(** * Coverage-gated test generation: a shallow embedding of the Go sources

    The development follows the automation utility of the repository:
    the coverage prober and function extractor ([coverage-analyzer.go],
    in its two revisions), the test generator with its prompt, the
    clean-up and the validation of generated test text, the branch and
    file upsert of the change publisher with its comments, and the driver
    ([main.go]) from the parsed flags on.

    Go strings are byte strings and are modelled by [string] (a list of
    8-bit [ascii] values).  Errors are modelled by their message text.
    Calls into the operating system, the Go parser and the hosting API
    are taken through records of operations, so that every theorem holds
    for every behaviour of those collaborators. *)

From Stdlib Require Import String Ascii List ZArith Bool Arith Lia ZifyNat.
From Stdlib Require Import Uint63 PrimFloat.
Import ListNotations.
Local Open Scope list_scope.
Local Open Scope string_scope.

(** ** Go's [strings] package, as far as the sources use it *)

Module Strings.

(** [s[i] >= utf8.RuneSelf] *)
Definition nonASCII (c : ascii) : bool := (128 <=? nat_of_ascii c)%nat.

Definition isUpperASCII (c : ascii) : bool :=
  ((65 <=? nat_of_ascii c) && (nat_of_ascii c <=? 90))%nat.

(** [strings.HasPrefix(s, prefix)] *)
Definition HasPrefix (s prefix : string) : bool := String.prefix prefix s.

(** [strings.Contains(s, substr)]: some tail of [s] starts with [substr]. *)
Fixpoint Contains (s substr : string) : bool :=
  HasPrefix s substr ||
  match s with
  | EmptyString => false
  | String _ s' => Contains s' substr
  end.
========================
## Task statement
Within the lines above, find those holding the word "HasPrefix" and copy them.

## Answer space
(** [strings.HasPrefix(s, prefix)] *)
Definition HasPrefix (s prefix : string) : bool := String.prefix prefix s.
  HasPrefix s substr ||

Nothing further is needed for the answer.